Aggressione Giannatempo, Riccardi: "Simbolo delle difficoltà dei sindaci"

Il sindaco di Manfredonia Angelo Riccardi: “Non possono esserci ragioni da giustificare aggressione al sindaco di Cerignola”

Nota - Questo comunicato è stato pubblicato integralmente come contributo esterno. Questo contenuto non è pertanto un articolo prodotto dalla redazione di FoggiaToday

AGGRESSIONE GIANNATEMPO - “Quando accadono episodi come quello dell’aggressione al sindaco di Cerignola Antonio Giannatempo, vuol dire che sono in pericolo i riferimenti fondamentali del buon vivere comune, delle stesse regole che sovrintendono la politica e i rapporti sociali”.

Il sindaco di Manfredonia, Angelo Riccardi, non usa mezzi termini nel condannare il vile assalto messo in atto da un facinoroso nel corso di un incontro che il sindaco teneva con un gruppo di cittadini per discutere di una problema amministrativo.

“Non possono esserci ragioni per quanto ammissibili siano – annota il sindaco Riccardi – da giustificare un attacco tanto violento quanto immotivato da parte di un cittadino verso il primo cittadino nell’esercizio delle sue funzioni. Purtroppo casi del genere ne accadono ed a pagare sono quegli uomini che si sono assunti l’onore di portare il pesante fardello della gestione della cosa pubblica oggi divenuta più difficile che mai. I sindaci – rileva Riccardi – rappresentano la trincea più avanzata di una situazione di grande affanno politico ed economico che dal Governo di Roma si propaga aggravata nelle più recondite periferie d’Italia. Sono, i sindaci, a dover amministrare più direttamente il disagio della gente, a dover provvedere ai loro bisogni. Tagli alle finanze, leggi restrittive, difficoltà oggettive acuiscono le necessità che emergono con sempre maggiore pressione dalla gente. Le possibilità di fronteggiare le tante e diverse situazioni che da una comunità legittimamente emergono, sono sempre più scarse, gli interventi sempre meno efficaci. I sindaci lasciati sempre più soli ad amministrare l’impossibile. Le solidarietà pur largamente espresse, spesso non bastano”.

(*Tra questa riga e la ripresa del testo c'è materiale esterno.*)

(** [Number.parseInt(String(n), 10)] is [n]. *)
Lemma parse_int_of_int n : 0 <= n → parse_int (of_int n) = Some n.
Proof.
  intros Hn. unfold of_int.
  destruct (to_radix_spec 10 n) as (Hne & HF & Hr); [lia|done|].
  destruct (to_radix 10 n) as [|c s]; [done|].
  apply Forall_cons in HF as [Hc Hs].
  unfold parse_int. simpl trim_start.
  rewrite (digit_not_space 10 c) by (done || lia).
  destruct Hc as [d Hd].
  assert (48 <= c <= 57).
  { unfold digit_val in Hd. split_match; [|done]. zbool. lia. }
  assert (match c :: s with
          | 45 :: s' => (-1, s')
          | 43 :: s' => (1, s')
          | _ => (1, c :: s)
          end = (1, c :: s)) as ->.
  { assert (c ≠ 45 ∧ c ≠ 43) as [? ?] by lia.
    repeat (match goal with
            | |- context [match ?x with _ => _ end] => destruct x; try done
            end; try lia). }
  rewrite Hd, Hr. f_equal. lia.
Qed.

(** A number below [b ^ k] has at most [k] digits. *)
Lemma digits_fuel_length f b n acc k :
  2 <= b → 0 <= n < b ^ Z.of_nat k → (1 <= k)%nat →
  (length (digits_fuel f b n acc) <= k + length acc)%nat.
Proof.
  intros Hb. revert n acc k. induction f as [|f IH]; intros n acc k Hn Hk; simpl; [lia|].
  destruct (Z.eqb_spec (n / b) 0) as [E|E]; [simpl; lia|].
  destruct k as [|[|k]]; [lia| |].
  - exfalso. apply E. apply Z.div_small. simpl in Hn. rewrite Z.pow_1_r in Hn. done.
  - specialize (IH (n / b) (digit_char (n mod b) :: acc) (S k)). simpl length in IH.
    assert (0 <= n / b < b ^ Z.of_nat (S k)); [|lia]. split; [apply Z.div_pos; lia|].
    apply Z.div_lt_upper_bound; [lia|].
    rewrite Nat2Z.inj_succ, Z.pow_succ_r in Hn by lia. lia.
Qed.

Lemma to_radix_length b n k :
  2 <= b → 0 <= n < b ^ Z.of_nat k → (1 <= k)%nat → (length (to_radix b n) <= k)%nat.
Proof.
  intros Hb Hn Hk. unfold to_radix.
  pose proof (digits_fuel_length (S (Z.to_nat (Z.log2 n))) b n [] k Hb Hn Hk) as H. cbn [length] in H. lia.
Qed.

“Tutto ciò non può giustificare – torna ad affermare con forza il sindaco Riccardi - azioni violente e lesive della stessa incolumità della persona, offensive delle istituzioni. Non vorrei cadere nella facile retorica nell’esortare i cittadini ad essere responsabili partecipi delle comuni difficoltà, a considerare le oggettive problematiche in cui navighiamo tutti ognuno per le proprie specifiche funzioni, e dunque ad evitare quanto meno atti inconsulti che non possono che aggravare le personali situazioni di chi li commette”.